(Beginning of PROVIDED RECORDS)
(** A goroutine at the send of line 149 stays there until a goroutine
    waiting at the receive of line 53 takes the signal. *)
Lemma sendReady_moves (c c' : config) (t : tid) (k : unit -> prog unit) (l : label) :
  unbuffered (st c) ->
  threads c !! t = Some (Bind SendReady k) ->
  step l c = Some c' ->
  threads c' !! t = Some (Bind SendReady k)
  \/ exists r k', l = Handoff t r
                 /\ threads c !! r = Some (Bind RecvReady k')
                 /\ trace (st c') = ReadySignal t r :: trace (st c)
                 /\ threads c' !! t = Some (k tt).
Proof.
  intros [_ Hrc] Ht Hs.
  assert (Hlt : (t < length (threads c))%nat) by (eapply lookup_lt_Some; eauto).
  destruct l as [t0 | sd rc | cl | t0 cb | t0].
  5: { simpl in Hs. destruct (threads c !! t0) as [p|]; [|discriminate].
       destruct (writer (menuItemsLock (st c))); [discriminate|].
       destruct (waiting (menuItemsLock (st c))); [discriminate|].
       destruct (at_Lock p); [|discriminate]. injection Hs as <-.
       left. exact Ht. }
  - destruct (decide (t0 = t)) as [-> | Hne].
    + simpl in Hs. rewrite Ht in Hs. simpl in Hs. rewrite Hrc in Hs. discriminate.
    + apply step_tau_inv in Hs as (A & a & k0 & x & s' & _ & _ & ->).
      left. simpl. apply lookup_app_l_Some.
      rewrite list_lookup_insert_ne by lia. exact Ht.
  - simpl in Hs.
    destruct (threads c !! sd) as [ps|] eqn:Hsd; [|discriminate].
    destruct (threads c !! rc) as [pr|] eqn:Hr; [|discriminate].
    destruct (offers ps) as [[m ps']|] eqn:Hoff; [|discriminate].
    destruct (accepts m pr) as [pr'|] eqn:Hacc; [|discriminate].
    destruct (idle m (st c)); [|discriminate]. injection Hs as <-.
    assert (Hrt : rc <> t).
    { intros ->. rewrite Ht in Hr. injection Hr as <-.
      destruct m; discriminate. }
    destruct (decide (sd = t)) as [-> | Hne].
    + rewrite Ht in Hsd. injection Hsd as <-. simpl in Hoff.
      injection Hoff as <- <-.
      apply accepts_inv in Hacc as [(? & ? & _ & ? & _) | (k' & -> & _ & ->)];
        [discriminate|].
      right. exists rc, k'. split; [reflexivity|]. split; [exact Hr|].
      split; [reflexivity|]. simpl.
      rewrite list_lookup_insert_ne by lia.
      apply list_lookup_insert_eq. exact Hlt.
    + left. simpl. rewrite !list_lookup_insert_ne by lia. exact Ht.
  - simpl in Hs. injection Hs as <-. left. simpl. apply lookup_app_l_Some. exact Ht.
  - destruct (decide (t0 = t)) as [-> | Hne].
    + simpl in Hs. rewrite Ht in Hs. discriminate.
    + simpl in Hs. destruct (threads c !! t0) as [p|]; [|discriminate].
      destruct (in_nativeLoop p); [|discriminate]. injection Hs as <-.
      left. simpl. rewrite list_lookup_insert_ne by lia. exact Ht.
Qed.

Lemma no_waiter (c : config) :
  handshake_inv c ->
  (tally is_pinned (trace (st c)) <= 1)%nat ->
  (1 <= tally is_readySignal (trace (st c)))%nat ->
  count Wait0 (threads c) = 0%nat.
Proof. intros (_ & N1 & N2 & N3 & _). lia. Qed.

Lemma sendReady_stuck (ls : list label) (c c' : config) (t : tid)
    (k : unit -> prog unit) :
  reachable c ->
  threads c !! t = Some (Bind SendReady k) ->
  (1 <= tally is_readySignal (trace (st c)))%nat ->
  steps ls c = Some c' ->
  (tally is_pinned (trace (st c')) <= 1)%nat ->
  threads c' !! t = Some (Bind SendReady k).
Proof.
  revert c. induction ls as [|l ls IH]; intros c Hreach Ht Hsig Hs Hpin; simpl in Hs.
  - injection Hs as <-. exact Ht.
  - destruct (step l c) as [c1|] eqn:E; [|discriminate].
    pose proof (steps_tally_mono is_pinned ls c1 c' Hs) as Hm1.
    pose proof (step_tally_mono is_pinned l c c1 E) as Hm0.
    pose proof (step_tally_mono is_readySignal l c c1 E) as Hm2.
    apply (IH c1); try assumption; [eapply reachable_step; eassumption | | lia].
    destruct (sendReady_moves c c1 t k l (reachable_unbuffered c Hreach) Ht E)
      as [H | (r & k' & _ & Hr & _)]; [exact H|].
    exfalso.
    pose proof (no_waiter c (reachable_handshake_inv c Hreach)) as Hz.
    apply (count_zero Wait0 (threads c) r _ (Hz ltac:(lia) Hsig) Hr). reflexivity.
Qed.

(** C10: [systrayReady] is one unconditional send on [readyCh], which has
    no buffer.  In every state the process can reach, a goroutine at that
    send cannot go on by itself; it goes on only when a goroutine waiting at
    the receive in [Run]'s goroutine takes the signal.  No more signals are
    taken than [Run] was entered; when [Run] is entered once and a signal
    has been taken, no receiver is left, and a goroutine at the send stays
    there in every later state. *)
Theorem C10_second_ready_blocks (c : config) (t : tid) (k : unit -> prog unit) :
  reachable c ->
  threads c !! t = Some (Bind SendReady k) ->
  systrayReady = act SendReady
  /\ readyCh (st c) = make_chan 0
  /\ step (Tau t) c = None
  /\ (forall l c', step l c = Some c' ->
        threads c' !! t = Some (Bind SendReady k)
        \/ exists r k', l = Handoff t r
                       /\ threads c !! r = Some (Bind RecvReady k')
                       /\ trace (st c') = ReadySignal t r :: trace (st c)
                       /\ threads c' !! t = Some (k tt))
  /\ (tally is_readySignal (trace (st c)) <= tally is_pinned (trace (st c)))%nat
  /\ ((1 <= tally is_readySignal (trace (st c)))%nat ->
      forall ls c', steps ls c = Some c' ->
        (tally is_pinned (trace (st c')) <= 1)%nat ->
        threads c' !! t = Some (Bind SendReady k)).
Proof.
  intros Hreach Ht.
  pose proof (reachable_unbuffered c Hreach) as Hu.
  split; [reflexivity|]. split; [apply Hu|]. split.
  { simpl. rewrite Ht. simpl. destruct Hu as [_ ->]. reflexivity. }
  split.
  { intros l c' Hs. eapply sendReady_moves; eassumption. }
  split.
  { destruct (reachable_handshake_inv c Hreach) as (_ & N1 & N2 & N3 & _). lia. }
  intros Hsig ls c' Hs Hpin. eapply sendReady_stuck; eassumption.
Qed.

Lemma C10_second_ready_blocks_witness :
  threads (after ready_twice) !! 0%nat
  = Some (Bind SendReady (fun _ => Bind nativeLoop Ret))
  /\ step (Tau 0) (after ready_twice) = None
  /\ forall ls c', steps ls (after ready_twice) = Some c' ->
       (tally is_pinned (trace (st c')) <= 1)%nat ->
       threads c' !! 0%nat = Some (Bind SendReady (fun _ => Bind nativeLoop Ret)).
Proof.
  destruct (C10_second_ready_blocks (after ready_twice) 0%nat
              (fun _ => Bind nativeLoop Ret) (after_reachable _) eq_refl)
    as (_ & _ & Hblock & _ & _ & Hforever).
  split; [reflexivity|]. split; [exact Hblock|].
  apply Hforever. simpl. lia.
Defined.

(** ** Writers waiting for the lock *)

Lemma at_Lock_inv (p : prog unit) :
  at_Lock p = true -> exists k, p = Bind Lock k.
Proof.
  destruct p as [r | A a k]; [discriminate|].
  destruct a; simpl; try discriminate. eauto.
Qed.

Lemma exec_queue {A : Type} (a : action A) (k : A -> prog unit) (t : tid)
    (s s' : state) (x : A) :
  exec a t s = Ok (x, s') ->
  (at_Lock (Bind a k) = true
   /\ writer (menuItemsLock s') = Some t
   /\ waiting (menuItemsLock s') = None)
  \/ (at_Lock (Bind a k) = false
      /\ waiting (menuItemsLock s') = waiting (menuItemsLock s)
      /\ forall w, writer (menuItemsLock s') = Some w ->
                   writer (menuItemsLock s) = Some w).
Proof.
  intros He. destruct a; simpl in He; repeat case_match; simplify_eq; simpl;
    first [ left; repeat split; reflexivity
          | right; repeat split; try congruence; intros; congruence ].
Qed.

Lemma queue_inv_init : queue_inv init.
Proof. split; simpl; intros; discriminate. Qed.

Lemma step_queue_inv (l : label) (c c' : config) :
  queue_inv c -> step l c = Some c' -> queue_inv c'.
Proof.
  intros [Hq Hw] Hs. apply step_transition in Hs.
  destruct Hs as [t A a k x s' Ht _ He
                 | sd rc ps pr ps' pr' m Hsd Hrc Hoff Hacc _
                 | cl
                 | t cb p Ht Hloop
                 | t p Ht Hat Hwr Hwt].
  - destruct (exec_queue a k t (st c) s' x He)
      as [(Hat & Hw' & Hq') | (Hat & Hq' & Hw')]; split; simpl.
    + intros w Hwq. rewrite Hq' in Hwq. discriminate.
    + intros w _. exact Hq'.
    + intros w Hwq. rewrite Hq' in Hwq. destruct (Hq w Hwq) as (p & Hp & Hpl).
      exists p. split; [|exact Hpl]. apply lookup_moved_other; [|exact Hp].
      intros ->. rewrite Ht in Hp. injection Hp as <-. congruence.
    + intros w Hww. rewrite Hq'. eapply Hw. apply Hw'. exact Hww.
  - split; simpl; [|exact Hw].
    intros w Hwq. destruct (Hq w Hwq) as (p & Hp & Hpl).
    exists p. split; [|exact Hpl].
    assert (Hs' : w <> sd).
    { intros ->. rewrite Hsd in Hp. injection Hp as <-.
      apply offers_inv in Hoff as [(? & ? & -> & _) | (? & -> & _)]; discriminate. }
    assert (Hr' : w <> rc).
    { intros ->. rewrite Hrc in Hp. injection Hp as <-.
      apply accepts_inv in Hacc as [(? & ? & -> & _) | (? & -> & _)]; discriminate. }
    rewrite !list_lookup_insert_ne by congruence. exact Hp.
  - split; simpl; [|exact Hw].
    intros w Hwq. destruct (Hq w Hwq) as (p & Hp & Hpl).
    exists p. split; [|exact Hpl]. apply lookup_app_l_Some. exact Hp.
  - split; simpl; [|exact Hw].
    intros w Hwq. destruct (Hq w Hwq) as (p0 & Hp & Hpl).
    exists p0. split; [|exact Hpl].
    rewrite list_lookup_insert_ne; [exact Hp|].
    intros ->. rewrite Ht in Hp. injection Hp as <-.
    apply in_nativeLoop_inv in Hloop as [k ->]. discriminate.
  - split; simpl.
    + intros w [= <-]. exists p. auto.
    + intros w Hww. discriminate.
Qed.
(** The two tables are inverse of each other on sextets, and no sextet is
    written as the pad character. *)
Lemma table_a2b_b2a (n : N) :
  n < 64 ->
  table_a2b (table_b2a n) = Some n
  /\ Byte.eqb (table_b2a n) BASE64_PAD = false.
Proof.
  intros H. destruct n as [|p]; [now split|].
  do 6 (try (destruct p as [p|p|]; try (exfalso; lia))); now split.
Qed.

(** What the decoding loop does with one alphabet character. *)
Lemma a2b_loop_sextet (n : N) (rest : bytes) (q : nat) (lc : N) (pads : nat) :
  n < 64 ->
  a2b_loop (table_b2a n :: rest) q lc pads =
  match q with
  | 0%nat => a2b_loop rest 1 n 0
  | 1%nat => fmap (cons (Codecs.byte_of_N (lc * 4 + n / 16)))
               (a2b_loop rest 2 (n mod 16) 0)
  | 2%nat => fmap (cons (Codecs.byte_of_N (lc * 16 + n / 4)))
               (a2b_loop rest 3 (n mod 4) 0)
  | _ => fmap (cons (Codecs.byte_of_N (lc * 64 + n)))
           (a2b_loop rest 0 0 0)
  end.
Proof.
  intros H. destruct (table_a2b_b2a n H) as [Ha Hp].
  cbn [a2b_loop]. now rewrite Hp, Ha.
Qed.

(** Sextets of a group of octets, and the octets read back from them. *)

Lemma div_lt_256 (a d q : N) : a < 256 -> 256 <= d * q -> a / d < q.
Proof. intros Ha Hd. apply N.Div0.div_lt_upper_bound. lia. Qed.

Lemma sextet1 (a : N) : a < 256 -> a / 4 < 64.
Proof. intros Ha. apply (div_lt_256 a 4 64); lia. Qed.

Lemma sextet2 (a b : N) : b < 256 -> (a mod 4) * 16 + b / 16 < 64.
Proof.
  intros Hb. pose proof (N.mod_upper_bound a 4).
  pose proof (div_lt_256 b 16 16 Hb). lia.
Qed.

Lemma sextet3 (b c : N) : c < 256 -> (b mod 16) * 4 + c / 64 < 64.
Proof.
  intros Hc. pose proof (N.mod_upper_bound b 16).
  pose proof (div_lt_256 c 64 4 Hc). lia.
Qed.

Lemma sextet4 (c : N) : c mod 64 < 64.
Proof. apply N.mod_upper_bound. lia. Qed.

Lemma sextet2_last (a : N) : (a mod 4) * 16 < 64.
Proof. pose proof (N.mod_upper_bound a 4). lia. Qed.

Lemma sextet3_last (b : N) : (b mod 16) * 4 < 64.
Proof. pose proof (N.mod_upper_bound b 16). lia. Qed.

Lemma octet1 (a b : N) :
  b < 256 -> a / 4 * 4 + ((a mod 4) * 16 + b / 16) / 16 = a.
Proof.
  intros Hb. pose proof (div_lt_256 b 16 16 Hb).
  rewrite N.div_add_l by lia. rewrite (N.div_small (b / 16)) by lia.
  pose proof (N.div_mod a 4). lia.
Qed.

Lemma octet2 (a b c : N) :
  b < 256 -> c < 256 ->
  ((a mod 4) * 16 + b / 16) mod 16 * 16 + ((b mod 16) * 4 + c / 64) / 4 = b.
Proof.
  intros Hb Hc. pose proof (div_lt_256 b 16 16 Hb).
  pose proof (div_lt_256 c 64 4 Hc).
  rewrite (N.add_comm (a mod 4 * 16)), N.Div0.mod_add,
    (N.mod_small (b / 16)) by lia.
  rewrite N.div_add_l by lia. rewrite (N.div_small (c / 64)) by lia.
  pose proof (N.div_mod b 16). lia.
Qed.

Lemma octet3 (b c : N) :
  c < 256 -> ((b mod 16) * 4 + c / 64) mod 4 * 64 + c mod 64 = c.
Proof.
  intros Hc. pose proof (div_lt_256 c 64 4 Hc).
  rewrite (N.add_comm (b mod 16 * 4)), N.Div0.mod_add,
    (N.mod_small (c / 64)) by lia.
  pose proof (N.div_mod c 64). lia.
Qed.

Lemma octet1_last (a : N) : a / 4 * 4 + ((a mod 4) * 16) / 16 = a.
Proof. rewrite N.div_mul by lia. pose proof (N.div_mod a 4). lia. Qed.

Lemma octet2_last (a b : N) :
  b < 256 ->
  ((a mod 4) * 16 + b / 16) mod 16 * 16 + ((b mod 16) * 4) / 4 = b.
Proof.
  intros Hb. pose proof (div_lt_256 b 16 16 Hb).
  rewrite (N.add_comm (a mod 4 * 16)), N.Div0.mod_add,
    (N.mod_small (b / 16)) by lia.
  rewrite N.div_mul by lia. pose proof (N.div_mod b 16). lia.
Qed.

Ltac sextet :=
  first [ apply sextet1 | apply sextet2 | apply sextet3 | apply sextet4
        | apply sextet2_last | apply sextet3_last ];
  try apply to_N_lt_256.

(** Decoding what the encoder wrote gives the bytes back. *)
Lemma a2b_b2a (bs : bytes) : a2b_loop (b2a_base64 bs) 0 0 0 = Ok bs.
Proof.
  induction bs as [|x|x y|x y z r IH] using list_ind3.
  - reflexivity.
  - cbn [b2a_base64].
    rewrite !a2b_loop_sextet by sextet.
    rewrite octet1_last, byte_of_to_N. reflexivity.
  - cbn [b2a_base64].
    rewrite !a2b_loop_sextet by sextet.
    rewrite octet1, octet2_last, !byte_of_to_N by apply to_N_lt_256.
    reflexivity.
  - cbn [b2a_base64].
    rewrite !a2b_loop_sextet by sextet.
    rewrite octet1, octet2, octet3, !byte_of_to_N, IH by apply to_N_lt_256.
    reflexivity.
Qed.

(** Every character the encoder writes is ASCII, and is neither [-] nor
    [_], so that the URL-safe translation can be undone. *)
Lemma table_b2a_plain (n : N) : n < 64 -> plain_char (table_b2a n) = true.
Proof.
  intros H. destruct n as [|p]; [reflexivity|].
  do 6 (try (destruct p as [p|p|]; try (exfalso; lia))); reflexivity.
Qed.

Lemma b2a_plain (bs : bytes) : forallb plain_char (b2a_base64 bs) = true.
Proof.
  induction bs as [|x|x y|x y z r IH] using list_ind3;
    cbn [b2a_base64 forallb]; rewrite ?IH, ?table_b2a_plain by sextet;
    reflexivity.
Qed.

Lemma translate2_back (s : bytes) :
  forallb plain_char s = true ->
  translate2 "-" "+" "_" "/" (translate2 "+" "-" "/" "_" s) = s.
Proof.
  unfold translate2. rewrite map_map. intros H.
  rewrite <- (map_id s) at 2. apply map_ext_in. intros x Hx.
  rewrite forallb_forall in H. specialize (H x Hx). revert H.
  destruct x; (reflexivity || discriminate).
Qed.

Lemma translate2_ascii (s : bytes) :
  forallb is_ascii s = true ->
  forallb is_ascii (translate2 "+" "-" "/" "_" s) = true.
Proof.
  unfold translate2. rewrite !forallb_forall. intros H x Hx.
  apply in_map_iff in Hx as (y & <- & Hy). specialize (H y Hy). revert H.
  destruct (Byte.eqb y "+"); [reflexivity|].
  destruct (Byte.eqb y "/"); [reflexivity|]. auto.
Qed.

Lemma plain_ascii (s : bytes) :
  forallb plain_char s = true -> forallb is_ascii s = true.
Proof.
  rewrite !forallb_forall. intros H x Hx. specialize (H x Hx).
  unfold plain_char in H. now destruct (is_ascii x).
Qed.

(** ASCII text is the same sequence as [str] and as [bytes]. *)
Lemma ascii_encode_ascii (s : bytes) :
  forallb is_ascii s = true ->
  Codecs.ascii_encode (map Byte.to_N s) = Ok s.
Proof.
  induction s as [|x s IH]; [reflexivity|]. cbn [forallb map]. intros H.
  apply andb_prop in H as [Hx Hs]. cbn [Codecs.ascii_encode].
  unfold is_ascii in Hx. rewrite Hx, IH, byte_of_to_N by assumption.
  reflexivity.
Qed.

Lemma str_encode_ascii (s : bytes) :
  forallb is_ascii s = true ->
  Codecs.str_encode (map Byte.to_N s) = Ok s.
Proof.
  induction s as [|x s IH]; [reflexivity|]. cbn [forallb map]. intros H.
  apply andb_prop in H as [Hx Hs]. cbn [Codecs.str_encode].
  unfold Codecs.utf8_char. unfold is_ascii in Hx.
  rewrite Hx, IH, byte_of_to_N by assumption. reflexivity.
Qed.

Lemma bytes_decode_ascii (s : bytes) :
  forallb is_ascii s = true ->
  Codecs.bytes_decode s = Ok (map Byte.to_N s).
Proof.
  induction s as [|x s IH]; [reflexivity|]. cbn [forallb map]. intros H.
  apply andb_prop in H as [Hx Hs]. cbn [Codecs.bytes_decode].
  unfold is_ascii in Hx. rewrite Hx, IH by assumption. reflexivity.
Qed.

Lemma b64_codec_ok : codec_ok b64encode b64decode.
Proof.
  repeat split.
  - intros b. apply a2b_b2a.
  - intros b. apply plain_ascii, b2a_plain.
  - intros s H. unfold b64decode, bytes_from_decode_data.
    now rewrite ascii_encode_ascii.
Qed.

Lemma urlsafe_b64_codec_ok : codec_ok urlsafe_b64encode urlsafe_b64decode.
Proof.
  repeat split.
  - intros b. unfold urlsafe_b64decode, urlsafe_b64encode, b64encode.
    cbn [bytes_from_decode_data bind].
    rewrite translate2_back by apply b2a_plain. apply a2b_b2a.
  - intros b. apply translate2_ascii, plain_ascii, b2a_plain.
  - intros s H. unfold urlsafe_b64decode, bytes_from_decode_data.
    now rewrite ascii_encode_ascii.
Qed.

(** Names: [base + 'encode'] and [base + 'decode'] name the two halves
    of one codec. *)
Lemma list_ascii_of_string_app (a b : string) :
  list_ascii_of_string (a ++ b) =
  (list_ascii_of_string a ++ list_ascii_of_string b)%list.
Proof. induction a as [|c a IH]; cbn; [reflexivity | now rewrite IH]. Qed.

Lemma append_inv_tail (a b t : string) :
  (a ++ t)%string = (b ++ t)%string -> a = b.
Proof.
  intros H. apply (f_equal list_ascii_of_string) in H.
  rewrite !list_ascii_of_string_app in H. apply app_inv_tail in H.
  rewrite <- (string_of_list_ascii_of_string a),
          <- (string_of_list_ascii_of_string b). now f_equal.
Qed.

Lemma getattr_codec_ok (base : string) enc dec :
  getattr_encode (base ++ "encode") = Ok enc ->
  getattr_decode (base ++ "decode") = Ok dec ->
  codec_ok enc dec.
Proof.
  unfold getattr_encode. intros He Hd.
  destruct (String.eqb_spec (base ++ "encode") "b64encode") as [E|_].
  { apply (append_inv_tail base "b64" "encode") in E. subst base.
    injection He as <-. injection Hd as <-. apply b64_codec_ok. }
  destruct (String.eqb_spec (base ++ "encode") "standard_b64encode") as [E|_].
  { apply (append_inv_tail base "standard_b64" "encode") in E. subst base.
    injection He as <-. injection Hd as <-. apply b64_codec_ok. }
  destruct (String.eqb_spec (base ++ "encode") "urlsafe_b64encode") as [E|_].
  { apply (append_inv_tail base "urlsafe_b64" "encode") in E. subst base.
    injection He as <-. injection Hd as <-. apply urlsafe_b64_codec_ok. }
  discriminate.
Qed.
(End of PROVIDED RECORDS)
◆ **YOUR TASK**: Begin at the first line of the records above and restate each line word for word, stopping after the line with "rewrite !list_lookup_insert_ne by lia. exact Ht.".

◆ **YOUR SOLUTION**:
(** A goroutine at the send of line 149 stays there until a goroutine
    waiting at the receive of line 53 takes the signal. *)
Lemma sendReady_moves (c c' : config) (t : tid) (k : unit -> prog unit) (l : label) :
  unbuffered (st c) ->
  threads c !! t = Some (Bind SendReady k) ->
  step l c = Some c' ->
  threads c' !! t = Some (Bind SendReady k)
  \/ exists r k', l = Handoff t r
                 /\ threads c !! r = Some (Bind RecvReady k')
                 /\ trace (st c') = ReadySignal t r :: trace (st c)
                 /\ threads c' !! t = Some (k tt).
Proof.
  intros [_ Hrc] Ht Hs.
  assert (Hlt : (t < length (threads c))%nat) by (eapply lookup_lt_Some; eauto).
  destruct l as [t0 | sd rc | cl | t0 cb | t0].
  5: { simpl in Hs. destruct (threads c !! t0) as [p|]; [|discriminate].
       destruct (writer (menuItemsLock (st c))); [discriminate|].
       destruct (waiting (menuItemsLock (st c))); [discriminate|].
       destruct (at_Lock p); [|discriminate]. injection Hs as <-.
       left. exact Ht. }
  - destruct (decide (t0 = t)) as [-> | Hne].
    + simpl in Hs. rewrite Ht in Hs. simpl in Hs. rewrite Hrc in Hs. discriminate.
    + apply step_tau_inv in Hs as (A & a & k0 & x & s' & _ & _ & ->).
      left. simpl. apply lookup_app_l_Some.
      rewrite list_lookup_insert_ne by lia. exact Ht.
  - simpl in Hs.
    destruct (threads c !! sd) as [ps|] eqn:Hsd; [|discriminate].
    destruct (threads c !! rc) as [pr|] eqn:Hr; [|discriminate].
    destruct (offers ps) as [[m ps']|] eqn:Hoff; [|discriminate].
    destruct (accepts m pr) as [pr'|] eqn:Hacc; [|discriminate].
    destruct (idle m (st c)); [|discriminate]. injection Hs as <-.
    assert (Hrt : rc <> t).
    { intros ->. rewrite Ht in Hr. injection Hr as <-.
      destruct m; discriminate. }
    destruct (decide (sd = t)) as [-> | Hne].
    + rewrite Ht in Hsd. injection Hsd as <-. simpl in Hoff.
      injection Hoff as <- <-.
      apply accepts_inv in Hacc as [(? & ? & _ & ? & _) | (k' & -> & _ & ->)];
        [discriminate|].
      right. exists rc, k'. split; [reflexivity|]. split; [exact Hr|].
      split; [reflexivity|]. simpl.
      rewrite list_lookup_insert_ne by lia.
      apply list_lookup_insert_eq. exact Hlt.
    + left. simpl. rewrite !list_lookup_insert_ne by lia. exact Ht.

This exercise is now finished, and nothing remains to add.